Collected data:
Record ContextItem := mk_ContextItem {
  ci_schema_version : Z;
  ci_id : string;
  ci_run_id : string;
  ci_work_package_id : string;
  ci_path : option string;
  ci_reference : string;
  ci_kind : ContextCandidateKind.t;
  ci_source : ContextSource.t;
  ci_importance : ContextImportance.t;
  ci_authority : ContextAuthority.t;
  ci_trust : ContextTrust.t;
  ci_role : AgentRole.t;
  ci_reasons : list InclusionReason.t;
  ci_priority : Z;
  ci_correlation_ids : list string;
  ci_source_bytes : Z;
  ci_retained_bytes : Z;
  ci_truncated_bytes : Z;
  ci_state : ContextContentState.t;
  ci_source_digest_sha256 : string;
  ci_retained_digest_sha256 : string;
  ci_redaction : RedactionState.t;
  ci_duplicate_of : option string;
  ci_content : string;
  ci_artifact : option AgentArtifactReference
}.

#[export] Instance ContextItem_eq_dec : EqDecision ContextItem.
Proof. solve_decision. Defined.
(** The longest proper prefix of one secret that ends the text, from [length] down. *)
Fixpoint edge_length (secret l : list Z) (length : nat) : nat :=
  match length with
  | O => O
  | S shorter => if ends_in (take length secret) l then length else edge_length secret l shorter
  end.

Definition longest_edge (secrets : list (list Z)) (l : list Z) : nat :=
  fold_left (fun longest secret =>
      Nat.max longest (edge_length secret l (Nat.min (length secret - 1) (length l)))) secrets 0%nat.

Definition cut_edge (secrets : list (list Z)) (l : list Z) : list Z :=
  match longest_edge secrets l with
  | O => l
  | n => take (length l - n) l ++ marker
  end.

(** ** The redactor *)

Record Redactor := mk_Redactor { secrets : list string }.

Definition secret_le (a b : string) : bool :=
  (py_len b <? py_len a) || (py_len a =? py_len b) && str_le a b.

(** [Redactor.__post_init__] *)
Definition make_Redactor (values : list string) : res Redactor :=
  let unique := dict_fromkeys (filter (fun s => s <> "") values) in
  raise_if (MAX_REDACTION_SECRETS <? Z.of_nat (length unique))
    (ValueError "redaction is limited to 128 secrets") ;;
  raise_if (existsb (fun s => MAX_REDACTION_SECRET_LENGTH <? py_len s) unique)
    (ValueError "redaction secrets are limited to 8192 characters") ;;
  raise_if (MAX_REDACTION_SECRET_BYTES <? py_sum (byte_len <$> unique))
    (ValueError "redaction secret data is limited to 262144 bytes") ;;
  mret (mk_Redactor (py_sorted secret_le unique)).

Definition with_secrets (r : Redactor) (values : list string) : res Redactor :=
  make_Redactor (secrets r ++ values).

Section Redact.
Context `{!UnicodeTables}.

Definition sub_pattern (pattern : re * re) (l : list Z) : list Z := sub pattern.1 pattern.2 marker l.

(** [redact] on code points. *)
Definition redact_points (r : Redactor) (truncated : bool) (l : list Z) : list Z :=
  let values := code_points <$> secrets r in
  let replaced := fold_left (fun l secret => replace_secret secret l) values l in
  let redacted := sub_pattern _TOKEN_URL_PARAMETER
                    (sub_pattern _CREDENTIAL_ASSIGNMENT (sub_pattern _AUTHORIZATION replaced)) in
  if truncated then cut_edge values redacted else redacted.

Definition redact (r : Redactor) (value : string) (truncated : bool) : string :=
  text_of (redact_points r truncated (code_points value)).

(** The bytes are decoded with [errors="replace"]. *)
Definition decode_and_redact (r : Redactor) (value : string) (truncated : bool) : string :=
  text_of (redact_points r truncated (decode_replace value)).
End Redact.

(** ** Secrets do not survive *)

Section clear.
Context (m s : list Z).

(** Laid over each other with [i] over [j], the secret and the marker differ
    somewhere; so no occurrence of the secret can touch a marker. *)
Definition differ_at (i j : nat) : bool :=
  existsb (fun i' => (i <=? i' + j)%nat && (i' + j - i <? length m)%nat
                     && negb (bool_decide (s !! i' = m !! (i' + j - i)%nat)))
    (seq 0 (length s)).

Definition clear_of : bool :=
  negb (bool_decide (s = []))
  && forallb (fun i => forallb (differ_at i) (seq 0 (length m))) (seq 0 (length s)).

Lemma clear_of_spec i j :
  clear_of = true -> (i < length s)%nat -> (j < length m)%nat ->
  exists i' j' x y, (i' + j = i + j')%nat /\ s !! i' = Some x /\ m !! j' = Some y /\ x <> y.
Proof.
  intros Hc Hi Hj. unfold clear_of in Hc. apply andb_true_iff in Hc as [_ Hc].
  rewrite forallb_true, Forall_forall in Hc. specialize (Hc i). rewrite elem_of_seq in Hc.
  specialize (Hc ltac:(lia)). rewrite forallb_true, Forall_forall in Hc. specialize (Hc j).
  rewrite elem_of_seq in Hc. specialize (Hc ltac:(lia)). unfold differ_at in Hc.
  apply existsb_exists in Hc as (i' & Hin & Hd). apply in_seq in Hin.
  rewrite !andb_true_iff, Nat.leb_le, Nat.ltb_lt, negb_true_iff, bool_decide_eq_false in Hd.
  destruct Hd as [[Hle Hlt] Hd].
  destruct (lookup_lt_is_Some_2 s i' ltac:(lia)) as [x Hx].
  destruct (lookup_lt_is_Some_2 m (i' + j - i)%nat Hlt) as [y Hy].
  exists i', (i' + j - i)%nat, x, y. split_and!; [lia|done|done|congruence].
Qed.

(** [out] is the text with some of its infixes replaced by the marker. *)
Inductive masked : list Z -> list Z -> Prop :=
| masked_nil : masked [] []
| masked_keep n l o : masked l o -> masked (n :: l) (n :: o)
| masked_mark u l o : masked l o -> masked (u ++ l) (m ++ o).

Lemma masked_refl l : masked l l.
Proof. induction l; by constructor. Qed.

Lemma masked_app a b x y : masked a x -> masked b y -> masked (a ++ b) (x ++ y).
Proof.
  induction 1 as [|n l o H IH|u l o H IH]; intros Hb; cbn [app]; [done|constructor; auto|].
  rewrite <- !app_assoc. constructor. auto.
Qed.

Context (Hclear : clear_of = true).

Lemma clear_nonempty : s <> [].
Proof. unfold clear_of in Hclear. by apply andb_true_iff, proj1, negb_true_iff, bool_decide_eq_false in Hclear. Qed.

Context (Hmarker : m <> []).

(** An occurrence cannot start inside a marker ... *)
Lemma clear_start o a b : m ++ o = a ++ s ++ b -> exists a', a = m ++ a' /\ o = a' ++ s ++ b.
Proof.
  intros E. destruct (decide (length a < length m)%nat) as [Hlt|Hge].
  - destruct (clear_of_spec 0 (length a) Hclear) as (i & j & x & y & Hij & Hx & Hy & Hne).
    { pose proof clear_nonempty. destruct s; [done|cbn; lia]. }
    { done. }
    exfalso. apply Hne. assert (Ho : (m ++ o) !! j = Some y) by (by apply lookup_app_l_Some).
    rewrite E, lookup_app_r in Ho by lia. replace (j - length a)%nat with i in Ho by lia.
    rewrite (lookup_app_l_Some _ _ _ _ Hx) in Ho. congruence.
  - exists (drop (length m) a).
    assert (Ha : take (length m) a = m).
    { assert (Ht : take (length m) (m ++ o) = take (length m) (a ++ s ++ b)) by by rewrite E.
      rewrite take_app_length, take_app_le in Ht by lia. done. }
    assert (Hd : a = m ++ drop (length m) a) by (by rewrite <- Ha at 1; rewrite take_drop).
    split; [done|]. rewrite Hd, <- !app_assoc in E. by apply app_inv_head in E.
Qed.

(** ... and a partial one never runs into it. *)
Lemma masked_prefix p q l o rest :
  masked l o -> s = p ++ q -> o = q ++ rest -> exists rest', l = q ++ rest'.
Proof.
  intros H. revert p q rest. induction H as [|n l o H IH|u l o H IH]; intros p q rest Hs Ho.
  - symmetry in Ho. apply app_eq_nil in Ho as [-> _]. by exists [].
  - destruct q as [|c q]; [by eexists|]. cbn in Ho. injection Ho as -> ->.
    destruct (IH (p ++ [c]) q rest) as [rest' ->]; [by rewrite <- app_assoc|done|]. by exists rest'.
  - destruct q as [|c q]; [by eexists|]. exfalso.
    destruct (clear_of_spec (length p) 0 Hclear) as (i & j & x & y & Hij & Hx & Hy & Hne).
    { rewrite Hs, length_app. cbn. lia. }
    { destruct m; [done|cbn; lia]. }
    apply Hne. rewrite Hs, lookup_app_r in Hx by lia. replace (i - length p)%nat with j in Hx by lia.
    apply (lookup_app_l_Some _ o) in Hy. rewrite Ho in Hy.
    apply (lookup_app_l_Some _ rest) in Hx. congruence.
Qed.

Definition occurs (l : list Z) : Prop := exists a b, l = a ++ s ++ b.

(** Masking never makes the secret appear. *)
Lemma masked_occurs l o : masked l o -> occurs o -> occurs l.
Proof.
  intros H. induction H as [|n l o H IH|u l o H IH]; intros (a & b & E).
  - by exists a, b.
  - destruct a as [|c a].
    + destruct (masked_prefix [] s (n :: l) (n :: o) b) as [rest ->]; [by constructor|done|done|].
      by exists [], rest.
    + cbn in E. injection E as -> ->. destruct IH as (a' & b' & ->); [by exists a, b|].
      by exists (c :: a'), b'.
  - apply clear_start in E as (a' & _ & ->). destruct IH as (a2 & b2 & ->); [by exists a', b|].
    exists (u ++ a2), b2. by rewrite <- app_assoc.
Qed.
End clear.

Arguments masked m _ _ : assert.

(** ** The operations mask *)

Lemma after_prefix_Some secret l rest : after_prefix secret l = Some rest -> l = secret ++ rest.
Proof.
  revert l. induction secret as [|a secret IH]; intros [|b l]; cbn; try by intros [= ->].
  destruct (Z.eqb_spec a b) as [->|]; [|done]. intros ->%IH. done.
Qed.

Lemma after_prefix_app secret rest : after_prefix secret (secret ++ rest) = Some rest.
Proof. induction secret as [|a secret IH]; cbn; [by destruct rest|]. by rewrite Z.eqb_refl. Qed.

Lemma replace_masked secret fuel l :
  secret <> [] -> (length l <= fuel)%nat -> masked marker l (replace_from secret fuel l).
Proof.
  intros Hs. revert l. induction fuel as [|fuel IH]; intros [|n l] Hf; cbn [length] in Hf; try lia;
    cbn [replace_from]; [constructor..|].
  destruct (after_prefix secret (n :: l)) as [rest|] eqn:Hp; [|constructor; apply IH; lia].
  apply after_prefix_Some in Hp as Hl. rewrite Hl. constructor. apply IH.
  assert (Hlen : length (n :: l) = (length secret + length rest)%nat) by by rewrite Hl, length_app.
  destruct secret; [done|]. cbn in Hlen. lia.
Qed.

(** Once a secret has been replaced, it is nowhere. *)
Lemma replace_removes s fuel l :
  clear_of marker s = true -> (length l <= fuel)%nat -> ~ occurs s (replace_from s fuel l).
Proof.
  intros Hc. assert (Hs : s <> []) by by eapply clear_nonempty.
  revert l. induction fuel as [|fuel IH]; intros [|n l] Hf (a & b & E); cbn [length] in Hf; try lia.
  1-2: cbn in E; symmetry in E; apply app_eq_nil in E as [_ E]; apply app_eq_nil in E as [E _]; done.
  pose proof (replace_masked s (S fuel) (n :: l) Hs ltac:(cbn [length]; lia)) as Hm. cbn [replace_from] in *.
  destruct (after_prefix s (n :: l)) as [rest|] eqn:Hp.
  - apply after_prefix_Some in Hp. apply clear_start in E as (a' & _ & E); [|done..].
    eapply (IH rest); [|by exists a', b].
    assert (Hlen : length (n :: l) = (length s + length rest)%nat) by by rewrite Hp, length_app.
    destruct s; [done|]. cbn in Hlen. lia.
  - destruct a as [|c a].
    + destruct (masked_prefix marker s Hc ltac:(done) [] s _ _ b Hm) as [rest Hl]; [done|done|].
      rewrite Hl, after_prefix_app in Hp. done.
    + cbn in E. injection E as -> E. eapply (IH l); [lia|by exists a, b].
Qed.

(** A match continues on a suffix of the text. *)
Lemma many_suffix {X} p lo prev l (k : option Z -> list Z -> option X) x :
  many p lo prev l k = Some x -> exists prev' l', l' `suffix_of` l /\ k prev' l' = Some x.
Proof.
  revert lo prev. induction l as [|n l IH]; intros lo prev; cbn [many].
  - destruct (lo =? 0)%nat; [|done]. intros. by exists prev, [].
  - destruct (p n).
    + destruct (many p (pred lo) (Some n) l k) as [y|] eqn:Hm.
      * intros [= <-]. destruct (IH _ _ Hm) as (prev' & l' & Hl & Hk). exists prev', l'.
        split; [by apply suffix_cons_r|done].
      * destruct (lo =? 0)%nat; [|done]. intros. by exists prev, (n :: l).
    + destruct (lo =? 0)%nat; [|done]. intros. by exists prev, (n :: l).
Qed.

Lemma match_suffix `{!UnicodeTables} {X} r prev l (k : option Z -> list Z -> option X) x :
  match_re r prev l k = Some x -> exists prev' l', l' `suffix_of` l /\ k prev' l' = Some x.
Proof.
  revert prev l k. induction r as [|p|p lo| | |a IHa b IHb|a IHa b IHb]; intros prev l k; cbn [match_re].
  - intros. by exists prev, l.
  - destruct l as [|n l]; [done|]. destruct (p n); [|done]. intros. exists (Some n), l.
    split; [by exists [n]|done].
  - apply many_suffix.
  - destruct (Bool.eqb _ _); [done|]. intros. by exists prev, l.
  - destruct (match prev with None => _ | Some _ => _ end); [|done]. intros. by exists prev, l.
  - intros (prev1 & l1 & H1 & Hk)%IHa. apply IHb in Hk as (prev2 & l2 & H2 & Hk).
    exists prev2, l2. split; [by etrans|done].
  - destruct (match_re a prev l k) eqn:Ha; [|apply IHb]. intros [= <-]. by apply IHa in Ha.
Qed.
Lemma settles_bind {A} t (m : M W A) f (Q : A -> Prop) :
  only forward m -> (forall w, exists a, snd (m w) = Ok a /\ Q a) -> (forall a, Q a -> settles t (f a)) -> settles t (m ≫= f).
Proof.
  intros Hm Hok Hf w. unfold mbind, M_bind. specialize (Hm w). destruct (Hok w) as (a & Ha & HQ).
  destruct (m w) as [w1 r]. cbn in Ha, Hm. subst r. destruct (Hf a HQ w1) as (w' & o & Ho & Hr).
  exists w', o. split; [done|]. destruct o; [done|]. destruct Hr as [-> Hr]. split; [done|].
  by eapply set_back_earlier.
Qed.

Lemma duration_nonneg started w :
  exists d, snd (duration_since (E := E) started w) = Ok d /\ Qle_bool 0 d = true.
Proof.
  unfold duration_since, mbind, M_bind, at_host. pose proof (proj2 monotonic_reads (local_host w)) as Hm.
  destruct (monotonic (local_host w)) as [e r]. cbn in Hm. subst r. cbn. eexists. split; [done|].
  by destruct (Qle_bool 0 (uptime e - started)) eqn:Hq.
Qed.

Lemma failure_settles status failure message resolved t started :
  processless status = true -> plain message = true ->
  settles t (_failure_result runner request status failure message resolved (utc t) started).
Proof.
  intros Hs Hp w. unfold _failure_result, mbind at 1, M_bind at 1, at_host at 1.
  pose proof (proj2 wall_reads (local_host w)) as [n Hclock].
  pose proof (proj1 calm_wall (local_host w)) as Hlater.
  destruct (wall_clock (local_host w)) as [e1 r1] eqn:Hwall. cbn in Hclock, Hlater. subst r1.
  set (w1 := mk_LocalWorld e1 _ _ _).
  destruct (duration_nonneg started w1) as (d & Hd & Hpos).
  assert (Hforward : forward w1 (fst (duration_since (E := E) started w1))).
  { assert (Ho : only forward (duration_since (E := E) started)) by (unfold duration_since; go). apply Ho. }
  unfold mbind at 1, M_bind at 1. destruct (duration_since started w1) as [w2 r2]. cbn in Hd, Hforward. subst r2.
  unfold validate_CommandFailure. cbn [cf_message].
  pose proof (redact_plain _ _ message false Hredactor Hp) as Hr. unfold plain in Hr.
  apply andb_true_iff in Hr as [Hne Hnul]. apply negb_true_iff, String.eqb_neq in Hne.
  apply negb_true_iff in Hnul.
  rewrite (bool_decide_eq_false_2 _ Hne), Hnul. cbn [orb raise_if].
  assert (Hvalid : forall x, cr_schema_version x = COMMAND_SCHEMA_VERSION -> cr_started_at x = utc t ->
    cr_completed_at x = utc n -> cr_duration_seconds x = d -> cr_status x = status -> cr_exit_code x = None ->
    is_some (cr_failure x) = true -> validate_CommandResult x = if n <? t then Err completion_error else Ok x).
  { intros x Hx1 Hx2 Hx3 Hx4 Hx5 Hx6 Hx7. unfold validate_CommandResult.
    rewrite Hx1, Hx2, Hx3, Hx4, Hx5, Hx6, Hpos. destruct (cr_failure x); [|done].
    unfold dt_lt. cbn. destruct (n <? t); [done|]. by destruct status. }
  unfold lift. cbn -[validate_CommandResult]. eexists w2, _. split; [reflexivity|].
  rewrite bool_decide_eq_true_2 by done. cbn [negb raise_if mbind result_bind mret result_ret].
  rewrite Hvalid by done.
  destruct (n <? t) eqn:Hback.
  - split; [done|]. exists (local_host w), n. apply Z.ltb_lt in Hback.
    split; [apply confined_refl|]. split; [|by rewrite Hwall].
    unfold forward, later in *. cbn in Hforward. lra.
  - split_and!; [done|done|by rewrite Hvalid|]. cbn. by intros ->.
Qed.
(* ===== verification/GitPorcelain.v ===== *)
(** * What the Git policies and parsers guarantee

    A reference printer of Git's porcelain status format, the round trip through
    the parser for arbitrary paths, and the shape of the branch names that may
    be mutated. *)

From Stdlib Require Import ZArith Lia Ascii String.
From S2P Require Import Prelude Text Domain Effects GitPort GitPolicy.
From stdpp Require Import base option strings numbers gmap sets list list_relations.

Open Scope Z_scope.

Abbreviation chars := String.list_ascii_of_string.

(** ** Splitting what was joined *)

Definition free_of (c : ascii) (s : string) : Prop := c ∉ chars s.

Lemma append_cons a s t : String a s +:+ t = String a (s +:+ t).
Proof. reflexivity. Qed.

Lemma append_nil s : s +:+ "" = s.
Proof. induction s as [|a s IH]; [done|]. by rewrite append_cons, IH. Qed.

Lemma string_of_snoc l a s :
  String.string_of_list_ascii (l ++ [a]) +:+ s = String.string_of_list_ascii l +:+ String a s.
Proof.
  induction l as [|b l IH]; cbn [app String.string_of_list_ascii]; [done|]. by rewrite !append_cons, IH.
Qed.

Lemma split_on_field c s rest acc :
  free_of c s ->
  split_on c (chars s ++ c :: rest) acc
  = (String.string_of_list_ascii (rev acc) +:+ s) :: split_on c rest [].
Proof.
  unfold free_of. revert acc. induction s as [|a s IH]; intros acc Hs; cbn.
  - rewrite Ascii.eqb_refl. f_equal. by rewrite append_nil.
  - cbn in Hs. apply not_elem_of_cons in Hs as [Ha Hs].
    destruct (Ascii.eqb_spec a c) as [->|Hne]; [done|]. rewrite IH by done. f_equal.
    cbn [rev]. by rewrite string_of_snoc.
Qed.

Lemma split_on_last c s acc :
  free_of c s -> split_on c (chars s) acc = [String.string_of_list_ascii (rev acc) +:+ s].
Proof.
  unfold free_of. revert acc. induction s as [|a s IH]; intros acc Hs; cbn.
  - by rewrite append_nil.
  - cbn in Hs. apply not_elem_of_cons in Hs as [Ha Hs].
    destruct (Ascii.eqb_spec a c) as [->|Hne]; [done|]. rewrite IH by done. f_equal.
    cbn [rev]. by rewrite string_of_snoc.
Qed.
Lemma append_eq a b c d :
  String.length a = String.length b -> a +:+ c = b +:+ d -> a = b /\ c = d.
Proof.
  revert b. induction a as [|x a IH]; intros [|y b]; cbn [String.length]; intros Hl; try lia; [done|].
  rewrite !append_cons. intros [= -> H]. destruct (IH b) as [-> ->]; [lia|done|done].
Qed.

Lemma worktree_id_shape id : matches _WORKTREE_ID id = true -> exists rest, id = String "w" rest.
Proof.
  intros H%matches_spec. inversion H as [|lit ps l Hl Heq|]; subst.
  destruct id as [|c id]; [discriminate|]. cbn in *. simplify_eq. by exists id.
Qed.

(** A name that [mkstemp] may pick for the worktree. *)
Definition is_temporary (id file : string) : Prop :=
  exists middle, file = temporary_prefix id +:+ middle +:+ ".tmp".

Lemma temporary_not_record id other file :
  matches _WORKTREE_ID other = true -> is_temporary id file -> file <> record_file other.
Proof. intros (rest & ->)%worktree_id_shape (middle & ->). discriminate. Qed.

Lemma lock_not_record id : lock_file id <> record_file id.
Proof. unfold lock_file, record_file. by intros H%append_inj_l. Qed.

Section Safety.
Context {E : Type} `{!GitHost E} (root : Path).
Abbreviation W := (GitWorld E).
Implicit Types (w : W) (m : M W unit).

(** ** Frames *)

(** No command is issued and no file of the directory changes. *)
Definition same_disk (w w' : W) : Prop := issued w' = issued w /\ own_files w' = own_files w.

#[export] Instance same_disk_confined : Confined same_disk.
Proof. unfold same_disk. split; [done|]. intros ??? [] []. split; congruence. Qed.

Lemma on_host_disk {A} (m : M E A) : only same_disk (on_host m).
Proof. intros w. unfold on_host. by destruct (m (host w)). Qed.

Lemma call_disk name file : only same_disk (call name file).
Proof. apply on_host_disk. Qed.
Definition _validate_target (path : Path) (must_exist : bool) : M W Path :=
  lift (raise_if (negb (path_absolute path))
          (GitPathPolicyError "worktree target must be an absolute pathlib path")) ;;
  lift (raise_if (_is_unc path && negb (_allow_unc g))
          (GitPathPolicyError "UNC worktree targets are not authorized")) ;;
  resolved ← try_except
    (relative ← lift (match relative_to path (_worktree_root g) with
                      | Some relative => Ok relative
                      | None => reject "path is not in the subpath"
                      end) ;
     lift (raise_if (bool_decide (path_parts relative = []))
             (GitPathPolicyError "worktree target cannot replace the worktree root")) ;;
     on_host (resolve_relative (_paths g) (_worktree_root g) relative must_exist))
    (fun e => is_ValueError e || is_class "WorkingDirectoryPolicyError" e)
    (fun _ => raise path_outside) ;
  if must_exist then mret resolved
  else
    parent ← try_except (on_host (fs_resolve true (path_parent resolved))) is_os_error
               (fun _ => raise (GitPathPolicyError "worktree target parent must already exist")) ;
    lift (raise_if (negb (_contains (_worktree_root g) parent))
            (GitPathPolicyError "worktree target parent escapes the approved root")) ;;
    mret resolved.

(** ** Verification *)

(** The live target of a record: it exists, resolved strictly. *)
Definition live_target (record : WorktreeOwnershipRecord) : M W Path :=
  target ← _validate_target (wor_worktree_path record) false ;
  there ← on_host (fs_exists target) ;
  link ← (if (there : bool) then mret true else on_host (fs_is_symlink target)) ;
  lift (raise_if (negb link) (StaleOwnershipRecordError "owned worktree path no longer exists")) ;;
  _validate_target (wor_worktree_path record) true.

INSTRUCTIONS TO FOLLOW –
Which lines of the records contain "Section"? Show each of them.

COMPLETED TASK –
Section Redact.
Section clear.
Section Safety.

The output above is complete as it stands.